(** ** Changing the directory *)

Definition set_os (k : K) (s : shell) : shell := mk_shell (cmd_line s) (final_path s) (cwd_cache s) (keys s) k.

(** The directory a path is taken from; the system is asked for it when the
    path is not absolute. *)
Definition finds_cwd (path cwd : list Z) (k k1 : K) : Prop :=
  if hd 0 path =? slash then cwd = [slash] /\ k1 = k else getcwd MAX_PATH_LEN k = Ok (Some cwd, k1).

(** The absolute path without dots that [path] names from [cwd]. *)
Definition target (cwd path p : list Z) : Prop :=
  hd 0 p = slash /\
  components p = foldl canon_step (if hd 0 path =? slash then [] else foldl canon_step [] (components cwd)) (components path) /\
  Forall (fun n => n <> dots /\ n <> dotdots) (components p).

Lemma sys_run {A} (c : M K A) s a k : c (os s) = Ok (a, k) -> sys c s = Ok (a, set_os k s).
Proof. intros E. unfold sys. by rewrite E. Qed.

(** The first step may start from another state. *)
Lemma mbindM_head {S A B} (m m' : M S A) (f : A -> M S B) s s' : m s = m' s' -> (m ≫= f) s = (m' ≫= f) s'.
Proof. intros E. unfold mbind, M_bind. by rewrite E. Qed.

Lemma resolve_run path cwd s k1 : finds_cwd path cwd (os s) k1 -> path_fits cwd -> hd 0 cwd = slash -> path_fits path ->
  (length cwd + length path < 509)%nat -> length (final_path s) = Z.to_nat MAX_PATH_LEN ->
  exists buf p, resolve path s = Ok (tt, set_final buf (set_os k1 s)) /\ holds buf p /\ length buf = Z.to_nat MAX_PATH_LEN /\ target cwd path p.
Proof.
  intros Hc H1 H2 H3 H4 H5. destruct (make_clear_abs_path_run cwd path (final_path s) H1 H2 H3 H4 H5) as (buf & p & E & Hh & Hl & T).
  exists buf, p. split; [|split; [done|split; [congruence|exact T]]]. unfold resolve, finds_cwd in *.
  destruct (hd 0 path =? slash) eqn:Ea.
  - destruct Hc as [-> ->]. rewrite mret_bind. erewrite mbindM_Ok by reflexivity.
    rewrite (liftO_bind _ buf); [by destruct s|]. rewrite <- E. unfold make_clear_abs_path. by rewrite Ea.
  - rewrite (mbindM_Ok _ _ _ _ _ (sys_run _ s _ _ Hc)). erewrite mbindM_Ok by reflexivity. by rewrite (liftO_bind _ _ _ _ E).
Qed.

Lemma c_str_holds buf p : holds buf p -> c_str buf = Ok p.
Proof. intros [Hp (r & ->)]. induction Hp as [|c p Hc _ IH]; cbn; [done|]. destruct (Z.eqb_spec c 0); [done|]. by rewrite IH. Qed.

Definition no_directory (p : list Z) : list Z := chars "cd: no such directory " ++ p ++ [10].
(** A segment that covers all four gigabytes, as a selector loads it. *)
Definition flat_segment (s : segments) (sel type dpl : Z) : Prop :=
  exists d, descriptor s sel = Some d /\ desc_present d = true /\ desc_base d = 0 /\ last_byte d = 2 ^ 32 - 1 /\
    desc_type d = type /\ desc_dpl d = dpl.

(** After [tss_init] the three new slots of the table hold what the
    selectors of the kernel expect: the task state segment (present, available
    32-bit TSS, ring 0, at the address of the structure), and flat code and data
    segments of ring 3 under the selectors that [start_process] puts in the
    frame of a process, whose requested privilege is 3.  The first four
    descriptors are not touched, and the structure gives the stack of the kernel. *)
Theorem tss_init_segments (tss_addr : Z) (s : segments) :
  0 <= tss_addr < 2 ^ 32 -> (7 <= length (gdt s))%nat ->
  exists s', tss_init tss_addr s = Ok (tt, s') /\
    (exists d, descriptor s' SELECTOR_TSS = Some d /\ desc_present d = true /\ desc_base d = tss_addr /\
       desc_limit d = sizeof_tss - 1 /\ desc_type d = 9 /\ desc_dpl d = 0) /\
    flat_segment s' SELECTOR_U_CODE (16 + 8) 3 /\ flat_segment s' SELECTOR_U_DATA (16 + 2) 3 /\
    SELECTOR_U_CODE mod 4 = 3 /\ SELECTOR_U_DATA mod 4 = 3 /\
    take 4 (gdt s') = take 4 (gdt s) /\ gdtr s' / 2 ^ 16 = GDT_BASE /\ tr s' = SELECTOR_TSS /\
    ss0 (the_tss s') = SELECTOR_K_STACK.
Proof.
  intros Ha Hl. destruct s as [g r t ts]. cbn in Hl.
  destruct g as [|d0 [|d1 [|d2 [|d3 [|d4 [|d5 [|d6 g]]]]]]]; cbn in Hl; try lia.
  eexists. split; [apply tss_init_run; cbn; lia|].
  destruct (make_gdt_desc_decodes tss_addr (sizeof_tss - 1) TSS_ATTR_LOW TSS_ATTR_HIGH) as (B & L & A & _); [done|done|done|done|done|].
  split; [|repeat split; try reflexivity; eexists; repeat split; reflexivity].
  eexists. split; [reflexivity|]. unfold desc_present, desc_dpl, desc_type. rewrite A, B, L. done.
Qed.
(** * kana-cli: the container lifecycle layer, embedded in Rocq

    The development follows the Go packages of the repository:

    - [gostrings], [fmt]: the few functions of Go's standard library the
      code calls ([strings.Trim], [strings.Contains], [fmt.Sprintf]);
    - [client]: the world the program runs in.  The Docker daemon behind
      [d.client], the operating system and the HTTP endpoint are modelled as
      one state ([World]) with a trace of every external call and oracles for
      the answers the program cannot influence (transport failures, exit
      statuses, command output, HTTP status codes, file contents);
    - [docker]: the engine adapter (package [docker] of the repository);
    - [site]: the site lifecycle controller (package [site]).

    The packages are followed by the vocabulary of the statements, by
    [demo] (one concrete daemon, site and set of libraries on which the
    definitions are evaluated) and by the properties themselves.

    Go functions returning [(value, error)] return a pair whose second
    component is an [error]; [nil] is [None]. *)

From stdpp Require Import base strings list gmap infinite.
From Stdlib Require Import Ascii ZArith Lia.

(** Go's [error] interface, reduced to its message. *)
Definition error : Type := option string.

(** ** Package strings *)
Module gostrings.

Fixpoint in_cutset (c : ascii) (cutset : string) : bool :=
  match cutset with
  | "" => false
  | String d rest => bool_decide (c = d) || in_cutset c rest
  end.

(** [strings.TrimLeft]: drops the leading characters contained in [cutset]. *)
Fixpoint TrimLeft (s cutset : string) : string :=
  match s with
  | "" => ""
  | String c rest => if in_cutset c cutset then TrimLeft rest cutset else s
  end.
(** * Streaming dispatch core: element sequencer and context stream handler

    A shallow embedding of [handleStream] and [createContextStreamHandler]
    (the stream-handling module of the agent core).

    - The parser ([xmlStreamParser]) is an external collaborator: the model
      takes the structural events it yields for each chunk as input.
    - [StackElement] objects are heap allocated and passed by reference; the
      model keeps them in a [heap] indexed by allocation order, so that an
      element has an identity that does not depend on the value of its
      fields.
    - JavaScript numbers are modelled as integers ([Z]); the model does not
      cover counters beyond the range in which doubles are exact. *)

From stdpp Require Import gmap strings list fin_maps.
From Stdlib Require Import ZArith Lia.

(** ** Data model of the element sequencer *)

(** [StackElement]: [{index, tag, attributes, content, done}]. *)
Record StackElement := mkStackElement {
  el_index : Z;
  el_tag : string;
  el_attributes : gmap string string;
  el_content : list string;
  el_done : bool;
}.

(** [{...el, done: d}] *)
Definition with_done (el : StackElement) (d : bool) : StackElement :=
  {| el_index := el_index el; el_tag := el_tag el;
     el_attributes := el_attributes el; el_content := el_content el;
     el_done := d |}.

(** The element after its content array has been replaced by [c]. *)
Definition with_content (el : StackElement) (c : list string) : StackElement :=
  {| el_index := el_index el; el_tag := el_tag el;
     el_attributes := el_attributes el; el_content := c;
     el_done := el_done el |}.

(** [el.content.push(txt)] *)
Definition push_content (el : StackElement) (txt : string) : StackElement :=
  with_content el (el_content el ++ [txt]).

Requirement
Your reply must contain exactly the lines from the first line of the data through the line holding "Proof. intros E. unfold sys.", and nothing more.

Worked solution
(** ** Changing the directory *)

Definition set_os (k : K) (s : shell) : shell := mk_shell (cmd_line s) (final_path s) (cwd_cache s) (keys s) k.

(** The directory a path is taken from; the system is asked for it when the
    path is not absolute. *)
Definition finds_cwd (path cwd : list Z) (k k1 : K) : Prop :=
  if hd 0 path =? slash then cwd = [slash] /\ k1 = k else getcwd MAX_PATH_LEN k = Ok (Some cwd, k1).

(** The absolute path without dots that [path] names from [cwd]. *)
Definition target (cwd path p : list Z) : Prop :=
  hd 0 p = slash /\
  components p = foldl canon_step (if hd 0 path =? slash then [] else foldl canon_step [] (components cwd)) (components path) /\
  Forall (fun n => n <> dots /\ n <> dotdots) (components p).

Lemma sys_run {A} (c : M K A) s a k : c (os s) = Ok (a, k) -> sys c s = Ok (a, set_os k s).
Proof. intros E. unfold sys. by rewrite E. Qed.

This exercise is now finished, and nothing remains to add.